## Work order
Would you please return the lines of the entries below starting at the line that has "in_int64 (next_rowid tbl) = true ->" and ending at the line that has "rewrite app_nil_r. apply", both included, exactly as they are?

## Records for processing
______________________________
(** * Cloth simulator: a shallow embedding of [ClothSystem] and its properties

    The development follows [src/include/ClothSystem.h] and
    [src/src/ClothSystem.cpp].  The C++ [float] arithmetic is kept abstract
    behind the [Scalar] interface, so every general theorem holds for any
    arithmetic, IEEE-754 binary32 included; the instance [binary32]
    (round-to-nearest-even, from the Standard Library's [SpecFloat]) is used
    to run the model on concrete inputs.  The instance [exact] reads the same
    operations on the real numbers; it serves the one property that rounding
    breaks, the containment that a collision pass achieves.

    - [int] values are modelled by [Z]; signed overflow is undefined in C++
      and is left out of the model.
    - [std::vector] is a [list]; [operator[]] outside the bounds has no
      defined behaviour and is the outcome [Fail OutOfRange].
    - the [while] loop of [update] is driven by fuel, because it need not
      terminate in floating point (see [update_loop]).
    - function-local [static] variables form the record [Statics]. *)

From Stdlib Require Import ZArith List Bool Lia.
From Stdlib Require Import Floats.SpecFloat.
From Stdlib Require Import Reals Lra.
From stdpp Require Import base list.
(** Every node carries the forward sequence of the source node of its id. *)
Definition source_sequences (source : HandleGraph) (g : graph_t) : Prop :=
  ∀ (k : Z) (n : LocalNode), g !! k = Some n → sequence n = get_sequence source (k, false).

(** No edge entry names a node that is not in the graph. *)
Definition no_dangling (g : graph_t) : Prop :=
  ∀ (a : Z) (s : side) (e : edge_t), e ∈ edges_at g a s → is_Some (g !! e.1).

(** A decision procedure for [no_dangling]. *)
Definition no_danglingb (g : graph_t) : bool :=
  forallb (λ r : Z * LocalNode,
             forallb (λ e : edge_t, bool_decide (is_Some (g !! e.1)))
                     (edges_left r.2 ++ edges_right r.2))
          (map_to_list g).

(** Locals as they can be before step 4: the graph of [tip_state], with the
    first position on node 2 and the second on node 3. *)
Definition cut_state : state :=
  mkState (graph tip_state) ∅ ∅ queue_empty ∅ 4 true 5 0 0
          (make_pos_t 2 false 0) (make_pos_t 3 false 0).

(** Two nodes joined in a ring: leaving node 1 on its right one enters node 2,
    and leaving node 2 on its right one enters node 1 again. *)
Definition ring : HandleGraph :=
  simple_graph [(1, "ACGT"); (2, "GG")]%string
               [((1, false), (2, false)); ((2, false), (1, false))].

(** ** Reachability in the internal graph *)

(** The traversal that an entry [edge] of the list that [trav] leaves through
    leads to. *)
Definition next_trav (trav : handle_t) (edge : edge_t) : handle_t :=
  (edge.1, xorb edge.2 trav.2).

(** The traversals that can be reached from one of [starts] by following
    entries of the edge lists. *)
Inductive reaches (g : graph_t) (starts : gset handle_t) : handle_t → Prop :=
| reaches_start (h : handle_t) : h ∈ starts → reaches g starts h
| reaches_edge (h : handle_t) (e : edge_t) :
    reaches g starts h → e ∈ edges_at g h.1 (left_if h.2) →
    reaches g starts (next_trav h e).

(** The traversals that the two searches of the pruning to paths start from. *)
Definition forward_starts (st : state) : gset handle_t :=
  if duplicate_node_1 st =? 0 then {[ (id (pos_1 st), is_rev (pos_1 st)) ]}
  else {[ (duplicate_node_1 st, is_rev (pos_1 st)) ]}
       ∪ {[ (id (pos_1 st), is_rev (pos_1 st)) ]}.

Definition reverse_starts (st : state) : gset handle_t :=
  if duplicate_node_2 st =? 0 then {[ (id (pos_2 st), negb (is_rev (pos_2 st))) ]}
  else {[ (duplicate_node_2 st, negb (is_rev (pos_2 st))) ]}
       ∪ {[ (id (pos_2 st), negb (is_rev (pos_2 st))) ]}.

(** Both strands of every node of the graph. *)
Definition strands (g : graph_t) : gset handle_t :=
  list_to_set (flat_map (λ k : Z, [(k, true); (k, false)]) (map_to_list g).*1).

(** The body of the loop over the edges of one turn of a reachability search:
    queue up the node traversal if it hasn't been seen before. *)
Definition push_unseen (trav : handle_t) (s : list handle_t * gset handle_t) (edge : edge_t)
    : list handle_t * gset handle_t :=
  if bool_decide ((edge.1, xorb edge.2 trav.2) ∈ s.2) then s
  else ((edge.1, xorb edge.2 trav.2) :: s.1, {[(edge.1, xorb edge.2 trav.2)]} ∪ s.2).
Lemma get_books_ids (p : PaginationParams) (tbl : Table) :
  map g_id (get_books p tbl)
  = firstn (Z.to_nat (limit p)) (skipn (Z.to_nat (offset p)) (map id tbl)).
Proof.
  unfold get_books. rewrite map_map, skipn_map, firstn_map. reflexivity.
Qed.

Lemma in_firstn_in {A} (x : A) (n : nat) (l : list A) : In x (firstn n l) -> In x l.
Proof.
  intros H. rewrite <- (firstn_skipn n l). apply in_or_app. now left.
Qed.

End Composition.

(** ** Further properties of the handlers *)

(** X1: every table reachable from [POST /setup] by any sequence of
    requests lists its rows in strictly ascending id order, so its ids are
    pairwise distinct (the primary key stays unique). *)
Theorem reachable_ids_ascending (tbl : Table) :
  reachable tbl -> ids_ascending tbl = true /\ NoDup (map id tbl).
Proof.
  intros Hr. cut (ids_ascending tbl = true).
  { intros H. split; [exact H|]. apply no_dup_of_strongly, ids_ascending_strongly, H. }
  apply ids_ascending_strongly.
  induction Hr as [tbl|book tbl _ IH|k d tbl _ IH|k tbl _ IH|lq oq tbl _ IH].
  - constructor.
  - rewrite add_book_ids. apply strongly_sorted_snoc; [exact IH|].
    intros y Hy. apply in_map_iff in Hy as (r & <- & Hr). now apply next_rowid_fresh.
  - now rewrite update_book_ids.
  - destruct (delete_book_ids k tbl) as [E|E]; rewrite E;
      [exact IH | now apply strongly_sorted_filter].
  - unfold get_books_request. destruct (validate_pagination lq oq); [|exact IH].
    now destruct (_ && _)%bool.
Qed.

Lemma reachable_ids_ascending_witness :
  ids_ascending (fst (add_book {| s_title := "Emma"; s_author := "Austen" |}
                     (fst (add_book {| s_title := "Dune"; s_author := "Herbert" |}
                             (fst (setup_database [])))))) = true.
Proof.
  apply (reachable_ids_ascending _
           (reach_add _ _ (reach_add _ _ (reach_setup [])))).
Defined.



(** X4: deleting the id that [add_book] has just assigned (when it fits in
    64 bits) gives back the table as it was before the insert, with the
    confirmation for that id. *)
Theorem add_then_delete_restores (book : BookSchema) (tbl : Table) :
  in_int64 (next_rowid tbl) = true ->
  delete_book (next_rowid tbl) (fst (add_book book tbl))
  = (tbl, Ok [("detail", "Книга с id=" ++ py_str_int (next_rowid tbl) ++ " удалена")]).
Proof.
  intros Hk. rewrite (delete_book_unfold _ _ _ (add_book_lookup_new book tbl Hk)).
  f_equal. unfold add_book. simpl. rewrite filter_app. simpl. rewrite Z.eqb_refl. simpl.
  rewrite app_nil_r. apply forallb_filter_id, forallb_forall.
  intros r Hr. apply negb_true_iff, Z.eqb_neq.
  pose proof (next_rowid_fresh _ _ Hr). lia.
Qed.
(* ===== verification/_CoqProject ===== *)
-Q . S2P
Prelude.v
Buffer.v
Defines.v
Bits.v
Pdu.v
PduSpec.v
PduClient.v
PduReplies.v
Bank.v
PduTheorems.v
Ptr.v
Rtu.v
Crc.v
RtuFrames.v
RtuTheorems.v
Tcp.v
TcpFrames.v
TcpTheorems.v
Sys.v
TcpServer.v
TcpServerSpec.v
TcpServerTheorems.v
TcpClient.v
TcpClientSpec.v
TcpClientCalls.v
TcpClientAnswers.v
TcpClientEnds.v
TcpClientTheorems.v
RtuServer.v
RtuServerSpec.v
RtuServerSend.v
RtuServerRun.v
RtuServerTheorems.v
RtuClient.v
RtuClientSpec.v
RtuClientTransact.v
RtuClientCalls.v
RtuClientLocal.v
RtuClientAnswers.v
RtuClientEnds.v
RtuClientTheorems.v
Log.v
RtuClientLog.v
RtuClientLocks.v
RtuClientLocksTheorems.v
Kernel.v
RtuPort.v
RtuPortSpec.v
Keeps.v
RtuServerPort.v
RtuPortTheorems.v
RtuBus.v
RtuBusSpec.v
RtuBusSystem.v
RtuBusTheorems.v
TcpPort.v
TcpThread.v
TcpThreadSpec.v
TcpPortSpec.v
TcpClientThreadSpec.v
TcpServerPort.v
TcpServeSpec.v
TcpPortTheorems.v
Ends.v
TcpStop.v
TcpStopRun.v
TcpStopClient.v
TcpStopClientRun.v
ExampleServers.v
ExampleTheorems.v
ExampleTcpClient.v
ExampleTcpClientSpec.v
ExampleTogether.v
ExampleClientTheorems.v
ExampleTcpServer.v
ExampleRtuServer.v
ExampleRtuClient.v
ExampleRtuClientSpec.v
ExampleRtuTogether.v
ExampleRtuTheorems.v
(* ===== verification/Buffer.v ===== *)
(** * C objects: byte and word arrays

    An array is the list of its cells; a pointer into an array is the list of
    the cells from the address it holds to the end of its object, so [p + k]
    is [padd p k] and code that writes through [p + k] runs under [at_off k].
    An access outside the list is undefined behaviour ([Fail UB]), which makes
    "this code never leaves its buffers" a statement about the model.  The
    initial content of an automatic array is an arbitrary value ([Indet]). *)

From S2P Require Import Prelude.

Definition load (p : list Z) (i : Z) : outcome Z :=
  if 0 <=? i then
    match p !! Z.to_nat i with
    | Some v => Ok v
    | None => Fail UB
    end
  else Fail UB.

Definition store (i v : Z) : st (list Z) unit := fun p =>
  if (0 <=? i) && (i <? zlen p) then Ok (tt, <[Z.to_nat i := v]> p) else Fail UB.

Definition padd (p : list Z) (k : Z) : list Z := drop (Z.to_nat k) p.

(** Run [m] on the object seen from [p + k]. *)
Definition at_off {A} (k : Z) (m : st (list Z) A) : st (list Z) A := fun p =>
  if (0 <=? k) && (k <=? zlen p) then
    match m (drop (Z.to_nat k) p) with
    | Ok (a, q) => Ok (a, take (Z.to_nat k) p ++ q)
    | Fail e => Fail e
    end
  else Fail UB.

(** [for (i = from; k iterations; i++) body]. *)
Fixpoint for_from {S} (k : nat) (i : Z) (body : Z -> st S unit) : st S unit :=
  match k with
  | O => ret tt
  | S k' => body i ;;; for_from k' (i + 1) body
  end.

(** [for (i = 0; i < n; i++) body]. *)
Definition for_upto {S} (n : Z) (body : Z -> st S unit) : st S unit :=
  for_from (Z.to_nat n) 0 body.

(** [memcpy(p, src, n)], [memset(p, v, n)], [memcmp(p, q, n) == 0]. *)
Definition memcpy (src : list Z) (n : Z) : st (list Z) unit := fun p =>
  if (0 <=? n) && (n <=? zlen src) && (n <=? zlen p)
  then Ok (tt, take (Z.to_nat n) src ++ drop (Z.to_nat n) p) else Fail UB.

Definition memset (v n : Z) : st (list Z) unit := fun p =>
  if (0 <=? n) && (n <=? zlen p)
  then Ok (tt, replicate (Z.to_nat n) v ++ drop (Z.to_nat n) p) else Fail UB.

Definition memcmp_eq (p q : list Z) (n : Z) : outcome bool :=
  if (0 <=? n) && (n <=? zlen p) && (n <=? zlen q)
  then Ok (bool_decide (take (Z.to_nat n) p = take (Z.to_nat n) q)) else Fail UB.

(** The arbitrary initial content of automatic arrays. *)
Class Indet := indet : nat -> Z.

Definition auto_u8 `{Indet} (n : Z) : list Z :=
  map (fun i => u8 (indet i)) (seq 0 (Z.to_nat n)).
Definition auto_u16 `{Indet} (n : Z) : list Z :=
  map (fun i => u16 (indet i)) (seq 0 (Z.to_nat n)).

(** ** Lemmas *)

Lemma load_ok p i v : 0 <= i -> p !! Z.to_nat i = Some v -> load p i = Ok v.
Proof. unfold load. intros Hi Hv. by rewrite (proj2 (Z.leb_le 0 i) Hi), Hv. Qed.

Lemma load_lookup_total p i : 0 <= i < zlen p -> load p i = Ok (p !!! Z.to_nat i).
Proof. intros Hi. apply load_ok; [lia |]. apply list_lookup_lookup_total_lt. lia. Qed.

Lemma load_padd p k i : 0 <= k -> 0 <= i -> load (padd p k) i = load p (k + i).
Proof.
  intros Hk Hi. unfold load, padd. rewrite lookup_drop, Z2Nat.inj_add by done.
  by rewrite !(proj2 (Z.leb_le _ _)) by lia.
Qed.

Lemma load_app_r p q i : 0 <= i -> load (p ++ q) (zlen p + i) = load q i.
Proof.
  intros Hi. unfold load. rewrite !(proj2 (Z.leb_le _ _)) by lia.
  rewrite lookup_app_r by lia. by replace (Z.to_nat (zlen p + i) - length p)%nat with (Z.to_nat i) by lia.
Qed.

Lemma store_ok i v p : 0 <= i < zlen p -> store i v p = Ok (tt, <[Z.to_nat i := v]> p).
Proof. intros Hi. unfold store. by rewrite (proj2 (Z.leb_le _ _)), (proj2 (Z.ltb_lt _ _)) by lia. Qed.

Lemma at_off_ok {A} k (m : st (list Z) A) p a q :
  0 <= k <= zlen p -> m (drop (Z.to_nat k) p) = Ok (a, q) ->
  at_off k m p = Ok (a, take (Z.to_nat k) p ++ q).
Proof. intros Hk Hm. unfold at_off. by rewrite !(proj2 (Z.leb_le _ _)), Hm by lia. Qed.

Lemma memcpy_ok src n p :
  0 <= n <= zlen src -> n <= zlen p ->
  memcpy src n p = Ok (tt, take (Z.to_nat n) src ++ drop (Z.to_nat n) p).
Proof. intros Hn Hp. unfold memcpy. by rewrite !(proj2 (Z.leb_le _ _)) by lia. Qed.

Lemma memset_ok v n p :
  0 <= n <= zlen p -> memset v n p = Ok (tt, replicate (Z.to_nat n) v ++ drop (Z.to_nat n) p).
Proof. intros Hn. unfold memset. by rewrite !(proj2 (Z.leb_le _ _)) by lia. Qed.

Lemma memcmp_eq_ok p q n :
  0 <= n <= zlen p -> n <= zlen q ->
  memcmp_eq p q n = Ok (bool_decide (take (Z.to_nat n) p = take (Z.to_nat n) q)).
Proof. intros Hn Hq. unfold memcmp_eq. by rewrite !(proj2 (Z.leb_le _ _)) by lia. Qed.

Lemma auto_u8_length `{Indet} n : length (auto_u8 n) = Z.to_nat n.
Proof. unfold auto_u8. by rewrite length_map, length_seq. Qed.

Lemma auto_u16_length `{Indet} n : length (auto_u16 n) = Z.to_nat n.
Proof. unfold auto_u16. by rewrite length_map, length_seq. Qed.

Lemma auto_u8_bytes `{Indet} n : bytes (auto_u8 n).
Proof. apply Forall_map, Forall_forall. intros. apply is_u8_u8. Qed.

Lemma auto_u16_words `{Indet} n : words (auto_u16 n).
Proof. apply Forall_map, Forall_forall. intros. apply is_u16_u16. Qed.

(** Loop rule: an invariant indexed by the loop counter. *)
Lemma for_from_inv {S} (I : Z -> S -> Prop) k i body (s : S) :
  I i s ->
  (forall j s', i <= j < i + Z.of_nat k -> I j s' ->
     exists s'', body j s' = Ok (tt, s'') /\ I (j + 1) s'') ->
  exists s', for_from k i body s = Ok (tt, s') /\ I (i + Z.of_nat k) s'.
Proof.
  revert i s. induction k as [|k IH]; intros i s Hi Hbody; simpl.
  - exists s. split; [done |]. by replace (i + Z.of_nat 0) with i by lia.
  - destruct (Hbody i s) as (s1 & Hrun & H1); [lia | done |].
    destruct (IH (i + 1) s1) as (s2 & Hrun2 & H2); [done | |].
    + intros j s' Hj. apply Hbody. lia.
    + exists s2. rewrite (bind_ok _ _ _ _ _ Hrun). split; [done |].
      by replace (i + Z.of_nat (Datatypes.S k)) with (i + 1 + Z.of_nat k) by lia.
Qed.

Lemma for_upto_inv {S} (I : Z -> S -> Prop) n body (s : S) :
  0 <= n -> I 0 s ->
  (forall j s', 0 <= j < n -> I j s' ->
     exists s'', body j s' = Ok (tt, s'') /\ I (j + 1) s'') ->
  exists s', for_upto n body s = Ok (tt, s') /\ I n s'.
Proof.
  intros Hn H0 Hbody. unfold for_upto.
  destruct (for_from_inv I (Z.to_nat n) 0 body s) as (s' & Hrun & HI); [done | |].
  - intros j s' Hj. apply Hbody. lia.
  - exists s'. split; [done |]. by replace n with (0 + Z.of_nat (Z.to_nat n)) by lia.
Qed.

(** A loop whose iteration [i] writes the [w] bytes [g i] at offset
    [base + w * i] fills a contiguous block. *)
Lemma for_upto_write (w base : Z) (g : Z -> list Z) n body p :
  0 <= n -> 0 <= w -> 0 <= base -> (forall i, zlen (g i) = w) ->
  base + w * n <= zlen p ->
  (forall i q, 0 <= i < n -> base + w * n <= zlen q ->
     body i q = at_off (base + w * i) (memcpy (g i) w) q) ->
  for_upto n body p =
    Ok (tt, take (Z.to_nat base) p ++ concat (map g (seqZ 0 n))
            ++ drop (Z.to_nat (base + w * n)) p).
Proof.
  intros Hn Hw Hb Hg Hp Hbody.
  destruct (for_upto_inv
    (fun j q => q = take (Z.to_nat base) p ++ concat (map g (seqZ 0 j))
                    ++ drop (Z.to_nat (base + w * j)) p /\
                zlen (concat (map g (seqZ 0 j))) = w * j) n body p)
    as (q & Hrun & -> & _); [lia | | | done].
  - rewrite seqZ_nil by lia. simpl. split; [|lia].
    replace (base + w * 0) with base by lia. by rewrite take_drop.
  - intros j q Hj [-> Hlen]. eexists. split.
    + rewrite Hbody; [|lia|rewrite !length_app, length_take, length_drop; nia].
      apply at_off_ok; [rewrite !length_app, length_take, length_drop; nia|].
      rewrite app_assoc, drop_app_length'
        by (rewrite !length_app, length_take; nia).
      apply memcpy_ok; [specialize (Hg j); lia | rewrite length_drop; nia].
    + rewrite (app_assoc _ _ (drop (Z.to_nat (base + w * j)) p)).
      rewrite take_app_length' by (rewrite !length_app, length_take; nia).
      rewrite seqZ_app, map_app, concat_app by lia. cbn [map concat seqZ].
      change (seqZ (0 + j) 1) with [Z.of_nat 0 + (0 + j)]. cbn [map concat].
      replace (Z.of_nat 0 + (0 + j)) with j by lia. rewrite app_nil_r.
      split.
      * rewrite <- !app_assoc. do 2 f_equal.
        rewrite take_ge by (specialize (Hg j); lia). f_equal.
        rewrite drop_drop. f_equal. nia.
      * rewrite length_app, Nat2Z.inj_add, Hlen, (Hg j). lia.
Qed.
______________________________
## Result for this exercise
  in_int64 (next_rowid tbl) = true ->
  delete_book (next_rowid tbl) (fst (add_book book tbl))
  = (tbl, Ok [("detail", "Книга с id=" ++ py_str_int (next_rowid tbl) ++ " удалена")]).
Proof.
  intros Hk. rewrite (delete_book_unfold _ _ _ (add_book_lookup_new book tbl Hk)).
  f_equal. unfold add_book. simpl. rewrite filter_app. simpl. rewrite Z.eqb_refl. simpl.
  rewrite app_nil_r. apply forallb_filter_id, forallb_forall.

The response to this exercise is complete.